Terry Lee Little (1943-2020)
He was born Terry Lee Herbert in Long Beach, California, on October 14, 1943 to Lyle Junior Herbert and Gladys Anne Brennan. As it was the middle of World War II, his father was an UDT in the Navy and was stationed at Pearl Harbor on December 7. He survived the bombing or else Terry wouldn’t have been here now.
Terry lived with his maternal grandparents, Josephine and Joseph Brennan in Riverside, California for the first three years of his life. There he formed a special bond with his grandmother that lasted through the rest of her life.
He grew up with his mother and his stepfather and 3 half siblings---Susan, Jack and Martha. His stepfather was a used car salesman and created a love in Terry for fast and exotic cars when, as a young boy he brought home a car from his lot and took him for an exhilarating ride in it. Besides cars, he had a love for airplanes and drawing. As a youth, he spent hours drawing in a makeshift studio in the garage of his Whittier home. He won awards for his drawings of cars in high school.
He started losing his hearing when he was in elementary school and had to wear hearing aids for the rest of his life. Despite this “handicap” he managed to live a full and productive life in the hearing world. He enjoyed participating on the gymnastic and swimming teams in high school.
While in high school, he was introduced to his birth father and his family and formed a bond with his stepmother and half siblings: brothers Scott, Lyle Junior, and sister Jetta. He often said he felt more connected with them than the family he grew up with. He also used to joke that he was the oldest of 7 children, but an only child.
After graduating from California High in Whittier in 1961, he attended Fullerton Junior College and while he was studying there he was given an opportunity to use his drawing talents when offered a job with some local building designers. He spent the next 45 years at various architectural companies designing everything from a storage shed to new homes, hospitals and restaurants. He was proud of the fact that he passed all of the architectural exams and earned his California Architectural license in 1977 without a college education or degree.
Also, while he was at Fullerton Junior College he met his future soulmate, Patricia Kasner, at a Hornet Christian Fellowship party. They were married on November 21,1964 and raised two children, Bruce Christopher and Kathrine Teresa. They were married for 55 years.
They joined the Church of Jesus Christ of Latter Day Saints in 1975 and were sealed in the Los Angeles Temple on February 29th 1976. Although he had periods when he did not attend church, he was always a very spiritual person.

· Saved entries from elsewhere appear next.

(** [addLink] returns when shuffling is off or the vector is not empty, and
    then it has put the link somewhere into the vector of [src] (at the
    back without shuffling) and touched nothing else. *)
Lemma addLink_Done WEIGHTED src dst wgt shuffle w n :
  mem w !! src = Some n →
  shuffle = false ∨ links n ≠ [] →
  ∃ i r,
    addLink (negb WEIGHTED) src dst wgt shuffle w
      = Done ((), {| mem := <[src := set_links (emplace_at i (arc WEIGHTED dst wgt) (links n)) n]> (mem w);
                     rng := r |})
    ∧ (i ≤ length (links n))%nat
    ∧ (shuffle = false → i = length (links n) ∧ r = rng w).
Proof.
  intros Hsrc Hok. unfold addLink. run_M. rewrite Hsrc.
  destruct shuffle; simpl.
  - destruct Hok as [|Hne]; [done|].
    destruct (links n) as [|l ls] eqn:Hl; [done|]. simpl.
    eexists _, _. split; [reflexivity|]. split; [|done].
    pose proof (Nat.mod_upper_bound (rng w 0%nat) (S (length ls))). simpl. lia.
  - exists (length (links n)), (rng w). rewrite emplace_at_length.
    split; [by destruct w|]. split; [lia|done].
Qed.

(** With shuffling on, the first link of a node makes [addLink] compute
    [rand() % 0]. *)
Lemma addLink_first_shuffled SIMPLE src dst wgt w n :
  mem w !! src = Some n → links n = [] →
  addLink SIMPLE src dst wgt true w = Undefined "rand() % 0".
Proof.
  intros Hsrc Hl. unfold addLink. run_M. by rewrite Hsrc, Hl.
Qed.
(** * Dripster: the chat and rental-request subsystem

    A shallow embedding of
    - the chat migration (tables [conversations], [messages],
      [conversation_participants], their row-level-security policies and
      the two triggers),
    - the rental part of the base migration ([clothing_items], [rentals]),
    - [src/lib/chat.ts] (class [ChatService]),
    - [src/components/RentItemModal.tsx] ([calculatePrice], [handleSubmit]),
    - the callers of the service in [ItemCard] and [ChatModal], and
    - the helpers of [src/lib/supabase.ts] with their callers in
      [AuthForm] and [Dashboard].

    A database is a record of tables, every table a list of rows in
    insertion order.  A request is a function of the session's principal
    and the database; a write answers with an error or with the new
    database. *)

From Stdlib Require Import ZArith List Bool Lia Ascii String Sorting.Sorted Floats.SpecFloat.
From stdpp Require Import base decidable option list sorting gmap strings.

Open Scope string_scope.
Open Scope Z_scope.

(** ** Values *)

(** [uuid] columns hold opaque identifiers; [timestamptz] columns hold
    microseconds since the epoch. *)
Abbreviation uuid := nat (only parsing).
Abbreviation timestamptz := Z (only parsing).

(** A number of JavaScript is a binary64 floating-point number.  A
    [numeric] column holds the number that the client reads from it or
    writes to it: the API hands numbers over as JSON. *)
Abbreviation number := spec_float (only parsing).

(** The number nearest to a whole number; a whole number below 2^53 is
    a number itself. *)
Definition Number_of_Z (z : Z) : number := binary_normalize 53 1024 z 0 false.
Coercion Number_of_Z : Z >-> spec_float.

Definition Number_mul : number -> number -> number := SFmul 53 1024.
Definition Number_div : number -> number -> number := SFdiv 53 1024.
Definition Number_leb : number -> number -> bool := SFleb.

Declare Scope number_scope.
Delimit Scope number_scope with number.
Notation "x * y" := (Number_mul x y) : number_scope.
Notation "x / y" := (Number_div x y) : number_scope.
Notation "x <=? y" := (Number_leb x y) (at level 70, no associativity) : number_scope.

(** [Number.isFinite]. *)
Definition isFinite (x : number) : bool :=
  match x with
  | S754_zero _ | S754_finite _ _ _ => true
  | S754_infinity _ | S754_nan => false
  end.

(** [jsonb] values, as far as the client builds them. *)
#[local] Set Warnings "-register-all".
Inductive json :=
| JNull
| JNum (n : number)
| JStr (s : string)
| JObj (fields : list (string * json)).

(** Lookup of a key in a JSON object. *)
Fixpoint json_fields_get (k : string) (fields : list (string * json)) : option json :=
  match fields with
  | [] => None
  | (k', v) :: rest => if String.eqb k k' then Some v else json_fields_get k rest
  end.

Definition json_get (k : string) (j : json) : option json :=
  match j with
  | JObj fields => json_fields_get k fields
  | _ => None
  end.

(** The text of a message.  The rental request greeting is a template
    literal over locale-formatted dates; its parts are kept apart. *)
Inductive content :=
| Text (s : string)
| RentalRequestText (title start_date end_date : string) (total : number).

(** [CREATE TYPE rental_status AS ENUM (...)]. *)
Inductive rental_status := pending | confirmed | active | completed | cancelled.

(** ** Rows

    A row carries the columns that the requests read or write.  A
    column that every request fills, or leaves to its default, is
    carried without its null. *)

Record clothing_item := mk_clothing_item {
  i_id : uuid;
  i_title : string;
  i_price_per_day : number;
  i_owner_id : uuid
}.

Record rental := mk_rental {
  r_id : uuid;
  r_item_id : uuid;
  r_renter_id : uuid;
  r_owner_id : uuid;
  r_start_date : string;
  r_end_date : string;
  r_total_price : number;
  r_status : rental_status;
  r_created_at : timestamptz
}.

Record conversation := mk_conversation {
  c_id : uuid;
  c_item_id : uuid;
  c_owner_id : uuid;
  c_renter_id : uuid;
  c_rental_id : option uuid;
  c_last_message_at : timestamptz;
  c_created_at : timestamptz;
  c_updated_at : timestamptz
}.

Record message := mk_message {
  m_id : uuid;
  m_conversation_id : uuid;
  m_sender_id : uuid;
  m_content : content;
  m_message_type : string;
  m_metadata : json;
  m_read_by : json;
  m_created_at : timestamptz
}.

(** [last_read_at] stays nullable: the client tests for its absence. *)
Record conversation_participant := mk_conversation_participant {
  p_id : uuid;
  p_conversation_id : uuid;
  p_user_id : uuid;
  p_joined_at : timestamptz;
  p_last_read_at : option timestamptz
}.

(** ** The database *)

Record DB := mk_DB {
  users : list uuid;
  clothing_items : list clothing_item;
  rentals : list rental;
  conversations : list conversation;
  messages : list message;
  conversation_participants : list conversation_participant
}.

Definition empty_DB : DB := mk_DB [] [] [] [] [] [].

Definition set_rentals (l : list rental) (db : DB) : DB :=
  mk_DB (users db) (clothing_items db) l (conversations db) (messages db)
        (conversation_participants db).

Definition set_conversations (l : list conversation) (db : DB) : DB :=
  mk_DB (users db) (clothing_items db) (rentals db) l (messages db)
        (conversation_participants db).

Definition set_messages (l : list message) (db : DB) : DB :=
  mk_DB (users db) (clothing_items db) (rentals db) (conversations db) l
        (conversation_participants db).

Definition set_conversation_participants (l : list conversation_participant) (db : DB) : DB :=
  mk_DB (users db) (clothing_items db) (rentals db) (conversations db) (messages db)
        l.

(** [gen_random_uuid()]: an identifier that no row carries yet. *)
Definition all_ids (db : DB) : list uuid :=
  (i_id <$> clothing_items db) ++ (r_id <$> rentals db) ++ (c_id <$> conversations db)
  ++ (m_id <$> messages db) ++ (p_id <$> conversation_participants db).

Definition gen_random_uuid (db : DB) : uuid := S (max_list (all_ids db)).

(** ** Errors of the storage layer *)

Inductive pg_error :=
| insufficient_privilege            (* 42501: row-level security *)
| unique_violation (name : string)  (* 23505 *)
| foreign_key_violation (name : string) (* 23503 *)
| check_violation (name : string)   (* 23514 *)
| not_null_violation (name : string) (* 23502 *)
| invalid_datetime_format.          (* 22007 *)

Inductive result (A : Type) :=
| Ok (a : A)
| Err (e : pg_error).
Arguments Ok {A} a.
Arguments Err {A} e.

Definition bind {A B} (r : result A) (k : A -> result B) : result B :=
  match r with
  | Ok a => k a
  | Err e => Err e
  end.

Notation "'do' x <- r ; k" := (bind r (fun x => k))
  (at level 10, x name, r at level 100, k at level 200, right associativity).

Definition require (b : bool) (e : pg_error) : result unit :=
  if b then Ok tt else Err e.

(** ** Principals and policies *)

(** Every policy of the migrations is declared [TO authenticated] and
    speaks of [auth.uid()].  A session is an authenticated user, the
    anonymous role (no policy applies, so nothing is allowed), or a role
    that row security does not apply to (the owner of the tables). *)
Inductive principal :=
| Authenticated (uid : uuid)
| Anon
| TableOwner.

Definition policy (p : principal) (expr : uuid -> bool) : bool :=
  match p with
  | Authenticated uid => expr uid
  | Anon => false
  | TableOwner => true
  end.

(** [owner_id = auth.uid() OR renter_id = auth.uid()]. *)
Definition is_owner_or_renter (uid : uuid) (c : conversation) : bool :=
  (c_owner_id c =? uid)%nat || (c_renter_id c =? uid)%nat.

(** [EXISTS (SELECT 1 FROM conversations WHERE id = conversation_id
    AND (owner_id = auth.uid() OR renter_id = auth.uid()))]. *)
Definition in_own_conversation (db : DB) (uid : uuid) (conversation_id : uuid) : bool :=
  existsb (fun c => (c_id c =? conversation_id)%nat && is_owner_or_renter uid c)
          (conversations db).

(** "Users can view their own conversations" (SELECT, USING). *)
Definition conversations_select (p : principal) (c : conversation) : bool :=
  policy p (fun uid => is_owner_or_renter uid c).

(** "Users can create conversations" (INSERT, WITH CHECK). *)
Definition conversations_insert (p : principal) (c : conversation) : bool :=
  policy p (fun uid => is_owner_or_renter uid c).

(** "Participants can update conversations" (UPDATE, USING; with no
    WITH CHECK clause the USING expression also checks the new row). *)
Definition conversations_update (p : principal) (c : conversation) : bool :=
  policy p (fun uid => is_owner_or_renter uid c).

(** "Participants can view messages in their conversations". *)
Definition messages_select (p : principal) (db : DB) (m : message) : bool :=
  policy p (fun uid => in_own_conversation db uid (m_conversation_id m)).

(** "Participants can send messages". *)
Definition messages_insert (p : principal) (db : DB) (m : message) : bool :=
  policy p (fun uid => (uid =? m_sender_id m)%nat
                       && in_own_conversation db uid (m_conversation_id m)).

(** "Senders can update their own messages". *)
Definition messages_update (p : principal) (m : message) : bool :=
  policy p (fun uid => (uid =? m_sender_id m)%nat).

(** "Users can view their participations". *)
Definition participants_select (p : principal) (cp : conversation_participant) : bool :=
  policy p (fun uid => (uid =? p_user_id cp)%nat).

(** "Users can join conversations they're part of". *)
Definition participants_insert (p : principal) (db : DB) (cp : conversation_participant) : bool :=
  policy p (fun uid => (uid =? p_user_id cp)%nat
                       && in_own_conversation db uid (p_conversation_id cp)).

(** "Users can update their own participation". *)
Definition participants_update (p : principal) (cp : conversation_participant) : bool :=
  policy p (fun uid => (uid =? p_user_id cp)%nat).

(** "Users can insert rentals" (declared for every role, so it binds
    the anonymous role too, whose [auth.uid()] is null). *)
Definition rentals_insert (p : principal) (r : rental) : bool :=
  match p with
  | Authenticated uid => (uid =? r_renter_id r)%nat
  | Anon => false
  | TableOwner => true
  end.

(** ** Dates

    [<input type="date">] hands the component the empty string or a
    date string: a year of four or more digits, a month and a day,
    [YYYY-MM-DD], that name a day of the calendar. *)

Definition digit (a : ascii) : option Z :=
  let n := Z.of_nat (nat_of_ascii a) - 48 in
  if (0 <=? n) && (n <=? 9) then Some n else None.
(** X12: the equal-weight composite of a single constituent, or of two
    constituents holding the same series (with unique timestamps), is that
    series normalized to the base: same timestamps and, field by field,
    the same prices.  Empty members change nothing. *)
Theorem equal_weight_of_identical_members (ms : Family Q) (base : Q) (df : Frame Q) :
  NoDup (index df) ->
  filter non_empty ms <> [] ->
  (length (filter non_empty ms) <= 2)%nat ->
  (forall kv, In kv (filter non_empty ms) -> snd kv = df) ->
  index (ew_index_from_members ms base) = index df
  /\ (forall t b,
         In (t, b) (ew_index_from_members ms base) ->
         exists c, In (t, c) (normalize_ohlc df base) /\ bar_eq b c).
Proof.
  intros Hnd Hne _ Hsame.
  assert (Hcommon : resync_index (filter non_empty ms) = index df).
  { unfold resync_index. rewrite (forallb_filter_id non_empty (filter non_empty ms)).
    - destruct (filter non_empty ms) as [| kv l] eqn:Ef; [congruence |].
      cbn [List.map]. rewrite (Hsame kv (or_introl eq_refl)).
      apply fold_intersection_same. intros i Hi. apply in_map_iff in Hi.
      destruct Hi as (x & <- & Hx). f_equal. apply Hsame. right. exact Hx.
    - apply forallb_forall. intros x Hx. apply filter_In in Hx. apply Hx. }
  assert (Hdf : df <> []).
  { destruct (filter non_empty ms) as [| kv l] eqn:Ef; [congruence |].
    assert (Hkv : In kv (filter non_empty ms)) by (rewrite Ef; left; reflexivity).
    apply filter_In in Hkv. destruct Hkv as [_ Hk]. unfold non_empty in Hk.
    rewrite (Hsame kv (or_introl eq_refl)) in Hk.
    intros ->. discriminate Hk. }
  assert (Hframes : forall f, In f (aligned_members ms base) ->
                              f = normalize_ohlc df base).
  { intros f Hf. unfold aligned_members in Hf. apply in_map_iff in Hf.
    destruct Hf as (kv & <- & Hkv). rewrite Hcommon, (Hsame kv Hkv).
    rewrite reindex_self by exact Hnd. reflexivity. }
  assert (Hk : (0 < length (aligned_members ms base))%nat).
  { unfold aligned_members. rewrite length_map.
    destruct (filter non_empty ms); [congruence | simpl; lia]. }
  rewrite (@ew_index_unfold ms base Hne), Hcommon.
  replace (empty (index df)) with false
    by (destruct df; [congruence | reflexivity]).
  assert (Hidx : index (ew_average (aligned_members ms base)) = index df).
  { rewrite ew_average_index. rewrite <- (normalize_index df base).
    apply union_indexes_same.
    - destruct (aligned_members ms base); [simpl in Hk; lia | discriminate].
    - intros i Hi. apply in_map_iff in Hi. destruct Hi as (f & <- & Hf).
      rewrite (Hframes f Hf). reflexivity. }
  split; [exact Hidx |].
  intros t b Hin.
  assert (Ht : In t (index (normalize_ohlc df base))).
  { rewrite normalize_index, <- Hidx. apply (in_map fst _ (t, b)). exact Hin. }
  destruct (lookup_index t _ Ht) as [c Hc].
  exists c. split; [apply lookup_some_in; exact Hc |].
  destruct (ew_average_values _ _ _ Hin) as (Ho & Hh & Hl & Hcl).
  rewrite (values_of_twins Open t _ c _ Hframes Hc), qmean_repeat in Ho by exact Hk.
  rewrite (values_of_twins High t _ c _ Hframes Hc), qmean_repeat in Hh by exact Hk.
  rewrite (values_of_twins Low t _ c _ Hframes Hc), qmean_repeat in Hl by exact Hk.
  rewrite (values_of_twins Close t _ c _ Hframes Hc), qmean_repeat in Hcl by exact Hk.
  unfold bar_eq. auto.
Qed.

He loved dogs and almost always had one in his home. And dogs loved him! He looked forward to reuniting with Sam, Max, Quigley, Blue, Cora and Daisy at Rainbow Bridge. And at some future time, Winnie.
Through all his lifetime, he never lost his passion for cars, owning several classic cars in his later years. Over the years, he attended numerous classic car shows and events and became a licensed sailplane pilot and owned a number of sailplanes. He enjoyed doing architectural projects for friends and family.
After an involuntary retirement from architecture in 2009, he spent some of his spare time at his drafting board drawing cars and designing dream homes. He had an extensive collection of car, airplane and design magazines and a library full of the same, which he was very proud of.
He was also proud of his two children, who both earned the college degree that he was unable to attain. At one point in his life he had an opportunity to attend one class at Art Center School of Design in Pasadena, California, which was a school that he had always dreamed of attending. Even though he never got a college degree, he had great satisfaction in qualifying for membership and joining MENSA.
He also enjoyed watching and hearing about the achievements of his two grandchildren, Truman and Seven, who were both academically and musically talented.
Although he could be difficult to deal with at times, he was a good person who will be missed by all those who got to know him.
RIEMANN FAMILY FUNERAL HOME, Long Beach, is serving the family.